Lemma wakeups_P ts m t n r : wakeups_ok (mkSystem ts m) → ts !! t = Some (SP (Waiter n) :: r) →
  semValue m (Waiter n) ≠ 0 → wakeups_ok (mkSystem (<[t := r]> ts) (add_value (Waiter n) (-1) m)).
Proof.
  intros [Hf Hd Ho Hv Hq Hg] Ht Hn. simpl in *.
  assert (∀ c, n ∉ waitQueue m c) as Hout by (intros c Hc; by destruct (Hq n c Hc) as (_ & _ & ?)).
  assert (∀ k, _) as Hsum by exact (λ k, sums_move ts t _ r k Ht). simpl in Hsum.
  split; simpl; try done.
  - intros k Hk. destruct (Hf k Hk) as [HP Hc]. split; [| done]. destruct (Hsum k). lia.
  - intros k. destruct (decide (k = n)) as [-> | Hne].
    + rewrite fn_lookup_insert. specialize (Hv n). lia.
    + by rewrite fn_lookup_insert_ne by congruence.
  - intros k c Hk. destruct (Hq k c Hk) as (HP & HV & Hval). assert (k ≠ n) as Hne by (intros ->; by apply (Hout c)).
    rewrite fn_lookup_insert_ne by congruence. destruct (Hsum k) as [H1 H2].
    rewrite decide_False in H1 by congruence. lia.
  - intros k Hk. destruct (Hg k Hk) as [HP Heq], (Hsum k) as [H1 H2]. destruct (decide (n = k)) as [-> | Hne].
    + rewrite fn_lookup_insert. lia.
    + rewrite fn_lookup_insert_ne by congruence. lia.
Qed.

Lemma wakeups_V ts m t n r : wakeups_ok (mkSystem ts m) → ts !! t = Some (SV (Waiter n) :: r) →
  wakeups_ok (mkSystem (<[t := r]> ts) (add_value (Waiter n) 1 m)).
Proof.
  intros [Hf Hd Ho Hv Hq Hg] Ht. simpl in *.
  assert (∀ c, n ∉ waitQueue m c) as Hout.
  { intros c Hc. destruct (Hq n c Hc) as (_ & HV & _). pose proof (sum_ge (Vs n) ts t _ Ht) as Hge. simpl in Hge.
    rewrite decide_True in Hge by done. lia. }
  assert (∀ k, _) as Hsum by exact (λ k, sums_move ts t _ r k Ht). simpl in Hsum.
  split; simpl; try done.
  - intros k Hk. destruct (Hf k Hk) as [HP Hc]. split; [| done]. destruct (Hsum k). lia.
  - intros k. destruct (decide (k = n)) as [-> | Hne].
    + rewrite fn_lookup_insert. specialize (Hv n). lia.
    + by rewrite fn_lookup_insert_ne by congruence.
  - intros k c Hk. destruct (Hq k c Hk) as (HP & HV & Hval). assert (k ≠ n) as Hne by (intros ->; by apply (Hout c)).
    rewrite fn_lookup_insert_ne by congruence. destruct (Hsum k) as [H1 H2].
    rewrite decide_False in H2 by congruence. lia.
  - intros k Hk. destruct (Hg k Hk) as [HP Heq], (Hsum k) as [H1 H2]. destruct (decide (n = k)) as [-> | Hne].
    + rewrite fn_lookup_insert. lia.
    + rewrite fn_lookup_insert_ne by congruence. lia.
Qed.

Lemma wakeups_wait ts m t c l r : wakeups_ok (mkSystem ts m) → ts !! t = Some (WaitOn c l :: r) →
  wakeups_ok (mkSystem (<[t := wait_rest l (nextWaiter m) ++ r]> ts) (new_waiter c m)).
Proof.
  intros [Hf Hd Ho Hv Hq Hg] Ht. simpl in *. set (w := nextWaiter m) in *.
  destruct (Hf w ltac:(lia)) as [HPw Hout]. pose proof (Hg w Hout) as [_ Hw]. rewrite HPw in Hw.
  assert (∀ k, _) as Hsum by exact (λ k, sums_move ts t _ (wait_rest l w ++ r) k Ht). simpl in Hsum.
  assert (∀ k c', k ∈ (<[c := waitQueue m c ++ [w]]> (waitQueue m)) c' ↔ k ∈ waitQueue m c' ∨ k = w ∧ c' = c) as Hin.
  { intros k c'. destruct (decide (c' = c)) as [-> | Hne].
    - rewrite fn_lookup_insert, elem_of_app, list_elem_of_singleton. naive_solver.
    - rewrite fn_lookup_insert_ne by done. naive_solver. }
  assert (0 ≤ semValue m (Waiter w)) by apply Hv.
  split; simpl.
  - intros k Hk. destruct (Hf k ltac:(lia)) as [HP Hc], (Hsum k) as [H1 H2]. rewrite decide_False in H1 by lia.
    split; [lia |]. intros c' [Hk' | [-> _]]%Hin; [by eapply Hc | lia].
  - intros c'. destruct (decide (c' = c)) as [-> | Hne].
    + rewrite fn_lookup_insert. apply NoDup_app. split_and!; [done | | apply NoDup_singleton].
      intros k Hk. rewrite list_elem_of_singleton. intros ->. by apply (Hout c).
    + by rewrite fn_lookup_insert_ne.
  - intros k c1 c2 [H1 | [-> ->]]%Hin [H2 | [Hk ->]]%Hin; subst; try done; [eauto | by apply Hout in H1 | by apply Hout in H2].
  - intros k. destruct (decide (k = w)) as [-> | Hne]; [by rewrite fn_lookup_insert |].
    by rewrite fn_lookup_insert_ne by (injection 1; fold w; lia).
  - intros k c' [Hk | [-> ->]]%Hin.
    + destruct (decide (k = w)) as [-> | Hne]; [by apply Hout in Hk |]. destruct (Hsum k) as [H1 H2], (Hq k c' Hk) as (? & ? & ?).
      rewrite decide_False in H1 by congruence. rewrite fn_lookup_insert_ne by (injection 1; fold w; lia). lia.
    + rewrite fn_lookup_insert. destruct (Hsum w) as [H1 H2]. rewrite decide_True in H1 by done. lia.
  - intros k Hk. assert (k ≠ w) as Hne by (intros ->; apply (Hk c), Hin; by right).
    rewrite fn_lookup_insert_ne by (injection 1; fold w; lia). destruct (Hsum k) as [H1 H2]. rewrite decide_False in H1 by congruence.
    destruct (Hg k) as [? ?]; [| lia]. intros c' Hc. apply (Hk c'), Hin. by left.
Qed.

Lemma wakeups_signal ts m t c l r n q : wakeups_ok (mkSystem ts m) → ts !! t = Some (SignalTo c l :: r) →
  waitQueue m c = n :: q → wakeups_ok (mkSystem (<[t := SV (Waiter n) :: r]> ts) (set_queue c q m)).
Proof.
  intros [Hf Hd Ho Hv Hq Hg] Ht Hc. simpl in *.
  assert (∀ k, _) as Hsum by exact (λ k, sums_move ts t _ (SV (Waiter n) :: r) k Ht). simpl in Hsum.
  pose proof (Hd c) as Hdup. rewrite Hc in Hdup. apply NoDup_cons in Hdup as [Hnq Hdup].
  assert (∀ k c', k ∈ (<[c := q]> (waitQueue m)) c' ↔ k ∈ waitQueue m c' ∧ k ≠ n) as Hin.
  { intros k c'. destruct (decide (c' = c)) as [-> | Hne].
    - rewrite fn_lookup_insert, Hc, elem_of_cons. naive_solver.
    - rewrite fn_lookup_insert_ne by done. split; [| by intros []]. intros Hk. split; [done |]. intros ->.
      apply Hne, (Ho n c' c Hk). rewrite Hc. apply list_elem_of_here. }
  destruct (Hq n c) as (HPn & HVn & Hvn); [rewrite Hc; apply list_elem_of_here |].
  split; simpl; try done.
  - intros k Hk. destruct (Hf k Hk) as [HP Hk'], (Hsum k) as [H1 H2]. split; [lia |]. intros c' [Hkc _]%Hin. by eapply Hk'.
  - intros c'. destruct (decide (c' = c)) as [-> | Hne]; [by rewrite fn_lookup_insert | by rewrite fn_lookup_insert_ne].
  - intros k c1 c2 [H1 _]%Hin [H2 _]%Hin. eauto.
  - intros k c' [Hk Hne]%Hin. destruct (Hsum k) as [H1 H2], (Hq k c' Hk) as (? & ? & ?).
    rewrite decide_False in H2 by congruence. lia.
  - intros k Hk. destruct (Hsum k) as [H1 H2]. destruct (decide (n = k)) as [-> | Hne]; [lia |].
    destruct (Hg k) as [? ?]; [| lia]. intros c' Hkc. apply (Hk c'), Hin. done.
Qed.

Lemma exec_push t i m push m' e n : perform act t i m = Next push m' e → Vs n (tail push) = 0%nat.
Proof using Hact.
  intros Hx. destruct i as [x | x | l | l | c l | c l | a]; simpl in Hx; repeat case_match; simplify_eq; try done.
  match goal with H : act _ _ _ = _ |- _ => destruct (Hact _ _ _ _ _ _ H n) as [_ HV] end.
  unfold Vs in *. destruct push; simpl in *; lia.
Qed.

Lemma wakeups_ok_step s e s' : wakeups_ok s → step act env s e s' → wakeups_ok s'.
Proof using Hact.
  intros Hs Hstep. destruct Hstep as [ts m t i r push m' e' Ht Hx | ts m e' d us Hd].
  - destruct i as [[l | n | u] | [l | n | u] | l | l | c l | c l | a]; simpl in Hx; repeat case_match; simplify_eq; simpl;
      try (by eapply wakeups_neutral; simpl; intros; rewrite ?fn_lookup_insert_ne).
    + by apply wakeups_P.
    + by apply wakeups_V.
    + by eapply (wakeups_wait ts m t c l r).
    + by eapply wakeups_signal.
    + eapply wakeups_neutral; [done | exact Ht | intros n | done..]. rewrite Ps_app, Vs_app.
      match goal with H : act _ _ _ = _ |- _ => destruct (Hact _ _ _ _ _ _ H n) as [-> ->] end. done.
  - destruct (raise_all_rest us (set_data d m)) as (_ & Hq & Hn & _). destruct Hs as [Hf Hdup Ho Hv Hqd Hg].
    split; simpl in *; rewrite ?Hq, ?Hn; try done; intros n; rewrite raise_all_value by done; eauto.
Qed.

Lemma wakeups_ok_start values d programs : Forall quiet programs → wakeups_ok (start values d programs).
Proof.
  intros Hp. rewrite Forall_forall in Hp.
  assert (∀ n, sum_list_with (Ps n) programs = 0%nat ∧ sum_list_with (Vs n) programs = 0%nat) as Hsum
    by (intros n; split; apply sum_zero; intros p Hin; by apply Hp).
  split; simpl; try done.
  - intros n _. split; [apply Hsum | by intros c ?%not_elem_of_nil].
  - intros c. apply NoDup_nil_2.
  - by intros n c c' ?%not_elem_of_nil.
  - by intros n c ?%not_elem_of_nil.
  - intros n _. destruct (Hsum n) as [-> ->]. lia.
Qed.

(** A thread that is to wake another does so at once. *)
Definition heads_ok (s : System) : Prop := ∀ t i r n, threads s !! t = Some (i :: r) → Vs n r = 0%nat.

--

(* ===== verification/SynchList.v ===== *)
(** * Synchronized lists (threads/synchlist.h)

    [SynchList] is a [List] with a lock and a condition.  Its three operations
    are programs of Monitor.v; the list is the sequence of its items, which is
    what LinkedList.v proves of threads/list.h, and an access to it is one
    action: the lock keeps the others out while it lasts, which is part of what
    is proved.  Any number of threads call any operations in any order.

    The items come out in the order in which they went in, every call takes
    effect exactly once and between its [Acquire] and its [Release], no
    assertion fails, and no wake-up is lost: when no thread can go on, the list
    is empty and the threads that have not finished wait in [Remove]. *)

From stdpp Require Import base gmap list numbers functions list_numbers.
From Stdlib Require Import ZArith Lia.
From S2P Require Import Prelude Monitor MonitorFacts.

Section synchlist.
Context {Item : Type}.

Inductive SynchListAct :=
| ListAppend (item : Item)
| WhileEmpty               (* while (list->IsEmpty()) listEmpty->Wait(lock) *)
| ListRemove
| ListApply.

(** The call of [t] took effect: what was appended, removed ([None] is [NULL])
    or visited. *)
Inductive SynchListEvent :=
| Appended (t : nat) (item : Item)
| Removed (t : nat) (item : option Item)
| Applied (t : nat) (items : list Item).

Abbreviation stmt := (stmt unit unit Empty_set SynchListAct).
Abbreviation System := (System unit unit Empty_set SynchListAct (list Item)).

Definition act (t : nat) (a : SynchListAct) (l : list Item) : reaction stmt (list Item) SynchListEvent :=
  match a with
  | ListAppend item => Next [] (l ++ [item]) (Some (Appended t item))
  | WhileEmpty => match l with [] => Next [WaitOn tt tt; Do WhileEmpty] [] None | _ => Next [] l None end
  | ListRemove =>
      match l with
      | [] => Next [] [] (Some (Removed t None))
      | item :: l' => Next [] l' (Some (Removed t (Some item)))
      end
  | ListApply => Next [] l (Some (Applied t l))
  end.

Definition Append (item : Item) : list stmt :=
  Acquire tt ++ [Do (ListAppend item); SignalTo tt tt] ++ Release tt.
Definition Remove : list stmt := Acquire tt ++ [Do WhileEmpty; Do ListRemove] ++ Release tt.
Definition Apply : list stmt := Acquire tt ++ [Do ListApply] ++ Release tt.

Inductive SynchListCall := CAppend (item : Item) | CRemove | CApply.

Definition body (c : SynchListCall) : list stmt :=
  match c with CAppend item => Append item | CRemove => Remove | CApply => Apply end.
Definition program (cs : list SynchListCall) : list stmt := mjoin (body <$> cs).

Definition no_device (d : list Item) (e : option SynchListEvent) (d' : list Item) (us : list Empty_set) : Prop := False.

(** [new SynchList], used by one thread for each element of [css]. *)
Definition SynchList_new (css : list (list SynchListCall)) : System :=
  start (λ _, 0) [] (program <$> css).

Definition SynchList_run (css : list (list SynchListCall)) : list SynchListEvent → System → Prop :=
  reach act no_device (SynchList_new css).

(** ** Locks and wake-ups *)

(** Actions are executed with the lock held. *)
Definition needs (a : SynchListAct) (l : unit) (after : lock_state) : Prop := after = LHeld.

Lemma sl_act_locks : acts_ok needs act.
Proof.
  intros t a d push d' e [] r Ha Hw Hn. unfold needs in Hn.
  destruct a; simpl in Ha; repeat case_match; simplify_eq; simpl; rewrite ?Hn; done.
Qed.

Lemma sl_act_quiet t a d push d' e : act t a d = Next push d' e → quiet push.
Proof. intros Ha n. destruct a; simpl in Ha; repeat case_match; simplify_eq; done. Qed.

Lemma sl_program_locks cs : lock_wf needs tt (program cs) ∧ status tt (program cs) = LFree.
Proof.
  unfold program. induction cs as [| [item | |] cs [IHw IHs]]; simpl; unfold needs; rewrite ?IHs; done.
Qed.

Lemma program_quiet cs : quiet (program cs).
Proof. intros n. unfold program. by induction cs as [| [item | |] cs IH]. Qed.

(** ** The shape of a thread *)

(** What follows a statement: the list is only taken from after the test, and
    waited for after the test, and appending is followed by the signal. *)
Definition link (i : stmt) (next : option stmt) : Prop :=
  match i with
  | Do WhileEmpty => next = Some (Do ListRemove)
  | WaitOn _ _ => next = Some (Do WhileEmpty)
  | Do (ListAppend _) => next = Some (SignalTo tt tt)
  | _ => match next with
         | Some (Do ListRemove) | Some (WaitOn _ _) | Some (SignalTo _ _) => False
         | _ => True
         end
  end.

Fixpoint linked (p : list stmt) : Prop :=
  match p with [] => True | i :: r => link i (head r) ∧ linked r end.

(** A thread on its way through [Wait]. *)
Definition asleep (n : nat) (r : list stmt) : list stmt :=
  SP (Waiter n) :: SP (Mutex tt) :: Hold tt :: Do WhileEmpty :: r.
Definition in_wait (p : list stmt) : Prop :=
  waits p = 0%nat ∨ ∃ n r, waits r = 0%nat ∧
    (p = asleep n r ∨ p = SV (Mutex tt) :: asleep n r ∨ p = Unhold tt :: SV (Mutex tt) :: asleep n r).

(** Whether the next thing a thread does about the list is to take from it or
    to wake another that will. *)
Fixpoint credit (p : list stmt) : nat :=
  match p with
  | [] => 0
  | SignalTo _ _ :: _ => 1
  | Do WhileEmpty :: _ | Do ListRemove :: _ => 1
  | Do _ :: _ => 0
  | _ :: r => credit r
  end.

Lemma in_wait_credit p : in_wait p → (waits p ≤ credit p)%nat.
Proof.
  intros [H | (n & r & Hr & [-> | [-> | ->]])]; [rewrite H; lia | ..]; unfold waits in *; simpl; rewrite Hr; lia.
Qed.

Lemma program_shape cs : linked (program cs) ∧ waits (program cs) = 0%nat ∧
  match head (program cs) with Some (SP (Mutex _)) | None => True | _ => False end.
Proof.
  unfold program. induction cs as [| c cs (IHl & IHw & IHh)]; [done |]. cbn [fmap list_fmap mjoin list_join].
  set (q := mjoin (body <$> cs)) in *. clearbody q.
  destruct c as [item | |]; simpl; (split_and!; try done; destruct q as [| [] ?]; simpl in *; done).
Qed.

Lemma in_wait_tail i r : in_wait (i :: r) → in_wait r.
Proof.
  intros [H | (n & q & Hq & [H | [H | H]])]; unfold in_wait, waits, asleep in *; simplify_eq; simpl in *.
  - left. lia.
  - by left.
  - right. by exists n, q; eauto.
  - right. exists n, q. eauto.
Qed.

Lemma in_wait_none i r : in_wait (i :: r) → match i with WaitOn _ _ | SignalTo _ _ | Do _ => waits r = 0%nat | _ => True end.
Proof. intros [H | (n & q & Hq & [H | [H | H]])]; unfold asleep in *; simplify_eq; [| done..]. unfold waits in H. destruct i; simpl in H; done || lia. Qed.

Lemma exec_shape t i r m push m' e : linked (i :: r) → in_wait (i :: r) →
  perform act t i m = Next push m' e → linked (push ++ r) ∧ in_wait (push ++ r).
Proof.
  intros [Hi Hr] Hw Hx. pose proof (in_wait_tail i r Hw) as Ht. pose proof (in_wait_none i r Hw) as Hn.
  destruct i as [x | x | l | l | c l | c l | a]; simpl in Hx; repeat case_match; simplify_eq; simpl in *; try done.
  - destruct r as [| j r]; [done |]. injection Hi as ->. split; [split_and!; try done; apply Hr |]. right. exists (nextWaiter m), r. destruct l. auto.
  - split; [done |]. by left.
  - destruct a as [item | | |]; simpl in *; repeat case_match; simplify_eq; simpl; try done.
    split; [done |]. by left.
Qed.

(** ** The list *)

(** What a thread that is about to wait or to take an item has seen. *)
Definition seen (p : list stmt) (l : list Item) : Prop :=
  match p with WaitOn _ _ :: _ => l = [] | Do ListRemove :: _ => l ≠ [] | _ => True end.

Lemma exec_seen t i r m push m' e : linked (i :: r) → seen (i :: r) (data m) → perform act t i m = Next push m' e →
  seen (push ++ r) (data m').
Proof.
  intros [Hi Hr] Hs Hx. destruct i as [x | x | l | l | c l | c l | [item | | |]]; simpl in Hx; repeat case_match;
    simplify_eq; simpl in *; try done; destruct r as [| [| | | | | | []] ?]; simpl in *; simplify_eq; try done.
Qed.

** PROBLEM DESCRIPTION **
In the entries above, locate every line with the word "CAppend" and copy it.

** ANSWER SECTION **
Inductive SynchListCall := CAppend (item : Item) | CRemove | CApply.
  match c with CAppend item => Append item | CRemove => Remove | CApply => Apply end.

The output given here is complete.